The bike fleet has been to several places since since its launch at the CentraCare Earth Day Run event on April 19, according to Hannah Dockendorf, community wellness specialist with CentraCare.

It has been to bike rodeos around St. Cloud and Sauk Centre, was used for the Walk! Bike! Fun! training in Long Prairie and St. Cloud, and stopped at a few different KIDSTOP sites in central Minnesota.

Each organization uses it for a different length of time, depending on what they are using it for and their staff capacity.

“When working with Barb at St. Agnes School, we suggested two weeks for the Walk! Bike! Fun! curriculum training and she said that worked out really well for them,” Dockendorf said.

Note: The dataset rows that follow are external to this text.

(** The direct blocks. *)
Lemma wp_trunc_direct b (Q : option unit -> fstate S -> Prop) :
  (forall c, is_block (v c)) -> tinv 0 b ∅ L ->
  (forall b' L', tinv 11 b' ∅ L' -> Q None (st b' (cleared 11 ad))) ->
  wp (for_loop (Z.to_nat NDIRECT) 0 (fun k =>
    let* i := geti ip in
    let* addr := deref (i_addrs i !! Z.to_nat k) in
    (if addr =? 0 then ret tt
     else
       bfree (i_dev i) addr ;;
       updi ip (fun i => set_addrs (<[Z.to_nat k := 0]> (i_addrs i)) i)) ;;
    ret (@None unit))) (st b ad) Q.
Proof.
  intros Hv Hinv HQ. pose proof (lookup_lt_Some _ _ _ Hip) as Hlt. pose proof (bw_len Hwf) as Hlen.
  apply (wp_for_loop (fun k s => exists b' L', s = st b' (cleared (Z.to_nat k) ad) /\
    tinv (Z.to_nat k) b' ∅ L')).
  - exists b, L. split; [|done]. unfold cleared. by rewrite drop_0.
  - intros k s Hk (b1 & L1 & -> & H1). change (Z.of_nat (Z.to_nat NDIRECT)) with 11 in Hk.
    assert (Hkl : (Z.to_nat k < 11)%nat) by lia.
    pose proof (lookup_trunc_direct _ Hkl) as Hslot. rewrite Z2Nat.id in Hslot by lia.
    pose proof (nth0_lookup_lt ad (Z.to_nat k)) as Hk0. rewrite Hlen in Hk0.
    specialize (Hk0 ltac:(lia)).
    replace (Z.to_nat (k + 1)) with (Datatypes.S (Z.to_nat k)) by lia.
    wp_step. apply wp_geti; [done|]. cbn [i_addrs i_dev set_addrs set_dinode d_addrs]. wp_step. wp_step.
    { rewrite cleared_lookup by lia. exact Hk0. }
    change (nth0 ad (Z.to_nat k)) with (slot_val v ad (SAddr k)) in *. wp_step.
    destruct (Z.eqb_spec (slot_val v ad (SAddr k)) 0) as [E0|E0].
    + wp_step. wp_step. exists b1, L1. split; [|by eapply tinv_skip].
      rewrite E0 in Hk0. by rewrite cleared_S_zero.
    + rewrite (io_dev _ _ Hok). wp_step.
      eapply wp_trunc_step; [done|rewrite map_size_empty; lia| |exact Hslot|done|exact H1|].
      { intros j e. by rewrite lookup_empty. }
      intros b2 L2 H2. apply wp_updi_addrs with (f := fun a => <[Z.to_nat k := 0]> a); [done|].
      wp_step. exists b2, L2. split; [|done]. by rewrite (cleared_S _ _ _ Hk0).
  - intros s (b' & L' & -> & H'). by apply (HQ b' L').
Qed.
Section link.
Context (v v' : Z -> bytes) (i i' : inode) (k : Z) (e : dirent).
Hypothesis Hd : dir_ok v i.
Hypothesis Hk : free_slot v i k.
Hypothesis He : dirent_ok e.
Hypothesis Hinum : 0 < de_inum e.
Hypothesis Hnone : forall j, 0 <= j < Z.of_nat (dirents i) ->
  entry_is (de_name e) (dir_entry v (i_addrs i) j) = false.
Hypothesis Hmax : i_size i + 16 <= MAXFILE * BSIZE.
Hypothesis Hsp : spliced v (i_addrs i) v' (i_addrs i') (k * 16) 16 (enc_dirent e).
Hypothesis Hsize : i_size i' = Z.max (i_size i) (k * 16 + 16).
Hypothesis Htype : i_type i' = i_type i.
Hypothesis Hmapped : forall j, 0 <= j < i_size i -> faddr v' (i_addrs i') (j / BSIZE) <> 0.

Lemma link_dir_ok : dir_ok v' i'.
Proof.
  pose proof (dirents_size v i Hd) as Hn. destruct Hd as [Ht Hs Hm Hmap], Hk as [Hkr _]. split.
  - by rewrite Htype.
  - rewrite Hsize. destruct (Z.max_spec (i_size i) (k * 16 + 16)) as [[_ ->]|[_ ->]]; [|done].
    replace (k * 16 + 16) with ((k + 1) * 16) by lia. by rewrite Z.mod_mul.
  - lia.
  - intros j Hj. destruct (decide (j < i_size i)); [apply Hmapped; lia|]. apply Hsp. lia.
Qed.

Lemma link_dirents : Z.of_nat (dirents i') = Z.max (Z.of_nat (dirents i)) (k + 1).
Proof.
  pose proof (dirents_size v i Hd). pose proof (dirents_size v' i' link_dir_ok). lia.
Qed.

Lemma link_entry j :
  0 <= j < Z.of_nat (dirents i') ->
  dir_entry v' (i_addrs i') j = if decide (j = k) then e else dir_entry v (i_addrs i) j.
Proof.
  intros Hj. pose proof (dirents_size v' i' link_dir_ok) as Hn'.
  pose proof (do_max link_dir_ok). destruct Hk as [Hkr _]. pose proof link_dirents.
  apply (dir_entry_spliced v (i_addrs i) v' (i_addrs i') e k j); try done; lia.
Qed.
Lemma wp_iunlockput s k i n ic1 (Q : unit -> fstate S -> Prop) :
  walk_inv pid cwd s (Some k) -> f_icache s !! k = Some i -> holds pid i -> held ic1 (f_icache s) k n ->
  (forall s', walk_inv pid cwd s' None -> (forall j, refs (f_icache s') j = refs ic1 j) -> Q tt s') ->
  wp (iunlockput k) s Q.
Proof.
  intros Hi Hk Hh Hheld HQ. pose proof Hheld as (i' & Hk' & (Hc & _) & _). rewrite Hk in Hk'. injection Hk' as <-.
  unfold iunlockput. wp_step. eapply wp_iunlock_walk; [done..|]. intros s' Hi' Hr'.
  eapply wp_iput_walk; [exact Hi'| |exact HQ]. eapply held_refs; [exact Hheld|exact Hr'|]. eexists. apply list_lookup_insert_eq. by eapply lookup_lt_Some.
Qed.

(** The directory that is locked, as [dirlookup] needs it. *)
Lemma walk_file s k i n :
  walk_inv pid cwd s (Some k) -> f_icache s !! k = Some i -> 0 < i_ref i -> i_inum i = n -> T n -> i_dinode i = disk_inode sb v n -> is_dir n = true ->
  file_state g o dur s v L k i /\ dir_ok v i.
Proof.
  intros [Es _ _ Hr Hc] Hk Href Hn HT Hd Hdir. apply Z.eqb_eq in Hdir. destruct (tr_dir _ _ _ Htree n HT Hdir) as [Hdo Hwf].
  destruct (tr_inode _ _ _ Htree n HT) as (Hok & _ & _). rewrite <- Hd in *. destruct (co_entry _ _ _ _ _ Hc k i Hk Href) as (Hdv & _ & _).
  split; [|by apply (as_inode_ok v i (i_dinode i))]. split; rewrite ?Es; try done.
  - split; [done| |done]. rewrite Hn. by apply (tr_range _ _ _ Htree).
  - cbn in Hdir. by rewrite Hdir.
Qed.

(** Looking a name up in the locked directory and letting go of it. *)
Lemma wp_look s k i n name c (Q : option (nat * Z) -> fstate S -> Prop) :
  walk_inv pid cwd s (Some k) -> f_icache s !! k = Some i -> holds pid i -> 0 < i_ref i -> i_inum i = n -> T n ->
  i_dinode i = disk_inode sb v n -> is_dir n = true -> held ic0 (f_icache s) k n -> dname name = dname c ->
  match look n c with
  | None => forall s', walk_inv pid cwd s' (Some k) -> f_icache s' = f_icache s -> Q None s'
  | Some m => forall s' k' off, walk_inv pid cwd s' (Some k) -> T m -> held (f_icache s) (f_icache s') k' m ->
      (exists i', f_icache s' !! k = Some i' /\ holds pid i') -> Q (Some (k', off)) s'
  end ->
  wp (dirlookup dev_read k name) s Q.
Proof.
  intros Hi Hk Hh Href Hn HT Hd Hdir Hheld Hnm HQ. destruct (walk_file s k i n) as [Hf Hdo]; try done. pose proof Hi as [Es Ep Ec Hr Hc].
  unfold look in HQ. rewrite <- (as_inode_lookup v i _ c Hd), <- (dir_lookup_dname v i _ _ Hnm) in HQ.
  assert (Hinv : forall b', rep g o dur b' v ∅ L -> walk_inv pid cwd (set_blk b' s) (Some k)) by (intros; by split).
  eapply wp_dirlookup; [exact Hf|exact Hdo|exact HL|..].
  - intros En b' Hf'. unfold dir_lookup in HQ. rewrite En in HQ. apply HQ; [|done]. apply Hinv, Hf'.
  - intros kk En b' Hf'. set (m := de_inum _). assert (Em : dir_lookup v i name = Some m) by (unfold dir_lookup; by rewrite En).
    rewrite Em in HQ. assert (HTm : T m).
    { eapply (tr_entry _ _ _ Htree n name m HT); [by apply Z.eqb_eq|]. by rewrite <- (as_inode_lookup v i _ _ Hd). }
    eapply wp_iget_walk; [apply Hinv, Hf'|done|by eapply (held_free ic0 (f_icache s))|]. intros s' k' Hi' Hh' Hl.
    apply (HQ s' k' (kk * 16)); try done. destruct (Hl k i Hk Href) as (i' & Hk' & El & _). exists i'. split; [done|]. unfold holds. by rewrite El.
Qed.

Lemma wp_namex_loop parent fuel : forall path name s ip n (Q : option nat * bytes -> fstate S -> Prop),
  (length path < fuel)%nat -> length name = 14%nat -> walk_inv pid cwd s None -> T n -> held ic0 (f_icache s) ip n ->
  (forall r name' s', walked parent n (components path) r name' s' -> Q (r, name') s') ->
  wp (namex_loop dev_read fuel ip path parent name) s Q.
Proof.
  induction fuel as [|fuel IH]; intros path name s ip n Q Hlen Hname Hi HT Hheld HQ; [lia|]. cbn [namex_loop].
  pose proof (skipelem_splits path name Hname) as Hsk. pose proof (components_names path) as Hcn. unfold walked in HQ.
  destruct (skipelem path name) as [[path' name']|].
  2: { rewrite Hsk in HQ. destruct parent; cbn [walk_to walk walk_parent] in HQ.
       - wp_step. eapply wp_iput_walk; [exact Hi|exact Hheld|]. intros s' Hi' Hr. apply wp_ret. by apply HQ.
       - apply wp_ret, HQ. split; [done|]. by exists ip. }
  destruct Hsk as (c & Ec & Hdn & Hl' & Hh & Hlt). rewrite Ec in *. apply Forall_cons in Hcn as [Hc _]. rewrite <- (dname_component c Hc) in Hdn.
  pose proof Hheld as (i & Hk & (Href & Hdv & Hin) & _). wp_step. eapply wp_ilock_walk; [exact Hi|exact Hk|done|].
  intros s1 i1 Hi1 Hk1 Hhold Hval Hd1 Hr1 Hdv1 Hin1 Hrefs. rewrite Hin in Hin1, Hd1.
  assert (Hheld1 : held ic0 (f_icache s1) ip n) by (eapply held_refs; [exact Hheld|exact Hrefs|by exists i1]).
  assert (Ety : negb (i_type i1 =? T_DIR) = negb (is_dir n)) by (unfold is_dir; by rewrite <- Hd1).
  wp_step. eapply wp_geti_at; [exact Hk1|]. rewrite Ety. destruct (is_dir n) eqn:Edir; cbn [negb].
  2: { wp_step. eapply wp_iunlockput; [exact Hi1|done|done|exact Hheld1|]. intros s' Hi' Hr. apply wp_ret. apply HQ. split; [done|].
       assert (Ew : walk_to parent n (c :: components path') = None).
       { destruct parent; cbn [walk_to walk]; [|by rewrite Edir]. destruct (components path') as [|c' cs]; [unfold walk_parent; cbn; by rewrite Edir|].
         by rewrite walk_parent_cons, Edir. }
       by rewrite Ew. }
  pose proof (components_empty path' Hh) as Hempty. destruct (parent && (hd0 path' =? 0)) eqn:Elast.
  - apply andb_true_iff in Elast as [-> E0%Z.eqb_eq]. apply Hempty in E0. rewrite E0 in *. wp_step.
    eapply wp_iunlock_walk; [exact Hi1|done|done|lia|]. intros s' Hi' Hr. apply wp_ret, HQ. split; [done|].
    cbn [walk_to]. unfold walk_parent. cbn. rewrite Edir. exists ip. split; [done|]. split; [|by exists c; rewrite <- (dname_component c Hc)].
    eapply held_refs; [exact Hheld1|exact Hr|]. eexists. apply list_lookup_insert_eq. by eapply lookup_lt_Some.
  - assert (Hmore : parent = false \/ components path' <> []).
    { destruct parent; [right|by left]. intros E0%Hempty. by rewrite E0 in Elast. }
    rewrite (walk_to_cons parent n c (components path') Hmore), Edir in HQ. wp_step.
    eapply (wp_look s1 ip i1 n name' c); try done; [lia|]. destruct (look n c) as [m|]; cbn [mbind option_bind] in HQ.
    + intros s2 k' off Hi2 HTm Hheld2 (i2 & Hk2 & Hhold2). destruct (held_swap _ _ _ _ _ _ _ Hheld1 Hheld2) as (ic' & Ha & Hb).
      wp_step. eapply wp_iunlockput; [exact Hi2|exact Hk2|done|exact Ha|]. intros s3 Hi3 Hr3.
      eapply (IH path' name' s3 k' m); [lia|done|done|done| |].
      * eapply held_refs; [exact Hb|exact Hr3|]. destruct Hb as (ib & Hbk & _). specialize (Hr3 k'). rewrite (refs_lookup _ _ _ Hbk) in Hr3.
        unfold refs in Hr3. destruct (f_icache s3 !! k') as [x|]; [by exists x|done].
      * intros r name2 s' [Hi' Hw]. apply HQ. split; [done|]. destruct (walk_to parent m (components path')) as [m'|]; [|done].
        destruct Hw as (kk & -> & Hkk & Hnm). exists kk. split; [done|]. split; [done|]. intros Hp. destruct (Hnm Hp) as (c' & Hlast & Hc').
        exists c'. split; [|done]. by destruct (components path').
    + intros s2 Hi2 Eic. rewrite <- Eic in Hk1, Hheld1. wp_step. eapply wp_iunlockput; [exact Hi2|exact Hk1|done|exact Hheld1|].
      intros s3 Hi3 Hr3. apply wp_ret. by apply HQ.
Qed.
End walk.
Lemma filewrite_durable_witness :
  exists b, recover fs_disk 64 7 = Ok tt b /\
    exists s' v' i', filewrite no_write 0 (replicate 1000 5) 1000 (demo_kernel b) = Ok 1000 s' /\
      idle demo_geom (k_fs s') v' 0 i' /\ d_size (disk_inode demo_sb v' 5) = 1090 /\
      fbyte v' (d_addrs (disk_inode demo_sb v' 5)) 1089 = 5.
Proof.
  destruct fs_boot as (b & v & E & Hr & Hv). exists b. split; [exact E|]. clear E.
  assert (Hid : idle demo_geom (k_fs (demo_kernel b)) v 0 demo_file).
  { split; [by apply demo_state|done|done|done|by apply demo_synced|by apply demo_filled]. }
  destruct (filewrite_durable no_write demo_geom (demo_kernel b) v 0 demo_file 0 demo_open_entry
    (replicate 1000 5) 1000 Hid eq_refl eq_refl eq_refl eq_refl ltac:(cbn; lia)
    ltac:(cbn [fd_off demo_open_entry]; rewrite MAXFILE_val, BSIZE_val; lia) ltac:(by rewrite length_replicate)
    ltac:(by apply Forall_replicate) (demo_free v Hv 12 ltac:(lia)))
    as (s' & v' & i' & E & Hid' & _ & _ & Hs & Hb & _).
  exists s', v', i'. split; [exact E|]. clear E. split; [exact Hid'|]. split; [exact Hs|].
  change (disk_inode _ v' _) with (disk_inode demo_sb v' 5) in Hb.
  rewrite Hb by (rewrite MAXFILE_val, BSIZE_val; lia). cbn [fd_off demo_open_entry].
  rewrite decide_True by lia. rewrite nth0_lookup, lookup_replicate_2 by lia. done.
Defined.

Lemma extent_append_witness :
  exists s s' s2, writei no_write 0 [1; 2; 3] 0 3 s = Ok 3 s' /\ read_all no_read 2 0 0 512 s' = Ok [1; 2; 3] s2.
Proof.
  destruct demo_open_extent as (b & v & Hv & Hs). exists (demo_fs b demo_extent).
  destruct (extent_append no_read no_write [SAddr 0] demo_geom 1 v _ v [] 0 demo_extent [] [1; 2; 3] Hs (demo_ext_file v Hv)
    (demo_ext_room v Hv b 0 ltac:(lia)) ltac:(lia) eq_refl ltac:(done) ltac:(repeat constructor; done) ltac:(repeat constructor; done))
    as (s' & v' & L' & i' & E & _ & Hx & _ & _ & _ & _ & Hrd).
  destruct (Hrd 2%nat 0 512) as (s2 & E2); [rewrite (xf_sis _ _ _ Hx); by vm_compute|]. exists s', s2. split; [exact E|exact E2].
Defined.

(** The second of two writes of three bytes. *)
Lemma extent_append_lost_witness :
  exists s s' fuel s2, writei no_write 0 [4; 5; 6] 3 3 s = Ok 3 s' /\ read_all no_read fuel 0 0 512 s' = Ok [1; 2; 3] s2.
Proof.
  destruct demo_open_extent as (b & v & Hv & Hs). pose proof (demo_ext_file v Hv) as Hx. pose proof (demo_ext_room v Hv b 18 ltac:(lia)) as Hroom.
  assert (Hwp : wp (writei no_write 0 [1; 2; 3] 0 3) (demo_fs b demo_extent) (fun _ s1 => exists v1 L1 i1,
    ext_wrote [SAddr 0] 18 demo_geom 1 v v [] 0 demo_extent [1; 2; 3] (demo_fs b demo_extent) s1 v1 L1 i1)).
  { apply (wp_ext_file_write no_write [SAddr 0] 18 demo_geom 1 v (demo_fs b demo_extent) v [] 0 demo_extent [] [1; 2; 3]);
      [done..|by repeat constructor|]. intros. by do 3 eexists. }
  apply wp_inv in Hwp as (r & s1 & _ & v1 & L1 & i1 & Hw). exists s1.
  assert (Hx1 : ext_file v1 i1 ([] ++ [1; 2; 3])) by (eapply append_file; [exact Hw|exact Hx|exact Hroom|done|done|by repeat constructor]).
  destruct Hw as (Ei & Hs1 & _ & _ & _ & HL1 & Hfr1 & Esb). cbn [length app] in *.
  assert (Esz : i_size i1 = 3 /\ i_sisterblocks i1 = 1 /\ i_numExtents i1 = 1 /\ length (i_extentz i1) = 11%nat) by (by rewrite Ei).
  destruct Esz as (Esz & Esis & Enum & Ele).
  destruct (extent_append_lost no_read no_write [SAddr 1] demo_geom 1 v s1 v1 L1 0 i1 [1; 2; 3] [4; 5; 6] Hs1 Hx1)
    as (s' & i' & E & _ & _ & Hrd); [|lia|by rewrite Esz|done|by repeat constructor|].
  - split; rewrite ?Esz, ?Esis; try done.
    + intros pos. change (Z.to_nat (blocks_left pos _)) with 1%nat. rewrite Esb. eapply free_ge_weaken; [exact Hfr1|lia].
    + by repeat constructor.
    + cbn [length]. lia.
    + intros pos bn H1 H2. change pos with 515 in *. change (515 / BSIZE) with 1 in H1. rewrite BSIZE_val in H2.
      change (Z.of_nat (length [4; 5; 6])) with 3 in H2. assert (bn = 1) as -> by lia. done.
    + rewrite Enum, Ele. done.
  - destruct (Hrd (Z.to_nat (i_sisterblocks i' + 1)) 0 512) as (s2 & E2); [lia|]. rewrite Esz in E.
    exists s', (Z.to_nat (i_sisterblocks i' + 1)), s2. split; [exact E|exact E2].
Defined.
Lemma alloc_more d sz newsz m :
  loading d sz m -> sz <= newsz < KERNBASE -> 1025 + pages newsz < Z.of_nat (length l0) ->
  exists m', allocuvm kend d sz newsz m = Ok newsz m' /\ loading d newsz m' /\
    (forall va, 0 <= va < 4096 * pages sz -> umem m' d va = umem m d va) /\
    (forall va, 4096 * pages sz <= va < 4096 * pages newsz -> umem m' d va = 0).
Proof.
  intros Hl Hn Hroom. pose proof Hl as [[l Hb] Hu Hsz Hin Hout]. unfold KERNBASE in *.
  edestruct (wp_inv (allocuvm kend d sz newsz) m (fun r m' => r = newsz /\ loading d newsz m' /\
    (forall va, 0 <= va < 4096 * pages sz -> umem m' d va = umem m d va) /\
    (forall va, 4096 * pages sz <= va < 4096 * pages newsz -> umem m' d va = 0))) as (r & m' & E & -> & Hl').
  2: by exists m'.
  destruct (pages_spec sz ltac:(lia)) as [? _]. destruct (pages_spec newsz ltac:(lia)) as [_ ?].
  eapply wp_allocuvm; [done|exact Hv0|exact Hb|lia|unfold KERNBASE; lia|done|..].
  - intros m' l' _ _ Hlen. lia.
  - intros m' l' Hb' Hg. assert (pages sz <= pages newsz) by (apply Z.div_le_mono; lia). split_and!; [done|..].
    + eapply loading_grown; [done|exact Hb|exact Hb'|exact Hg|unfold KERNBASE; lia|done].
    + intros va Hva. eapply (grown_below kend m l m' l'); [apply Hb|apply Hb|apply Hb'|apply Hb'|exact Hg|lia|done].
    + intros va Hva. eapply (grown_mid kend m' l'); [apply Hb'|apply Hb'|exact Hg|lia|lia|done].
Qed.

The program’s goal is to reduce the number of children who are injured each year through unsafe walking and bicycling activities. Teaching children while they are in school to be safe on sidewalks and roads will help reduce those injuries, according to the Bicycle Alliance of Minnesota.

The curriculum includes lessons to teach:

  • How to safely cross the road.

  • Traffic laws and responsible riding.

  • Parts of a bike and proper attire including wearing a bike helmet.

  • Communicating with pedestrians and vehicle drivers.

  • Scanning, stopping and proper positioning on the road.

Additionally, newly added components of the curriculum will help educators use this curriculum in classrooms with students who need help or assistance walking and biking.

New in 2019, educators will find:

  • Activity adaptations to provide different ways to help teach the activity or skill by using a different piece of equipment or making modifications.

  • Tips to differentiated learning to help educators provide all students within their diverse classroom a range of different avenues for understanding new information.

  • An adaptive toolkit which provides a jumping-off point for using the curriculum with people with disabilities and a list of common bike adaptations.

  • Learn to Ride lessons for students who do not know how to ride a bicycle or may need a refresher.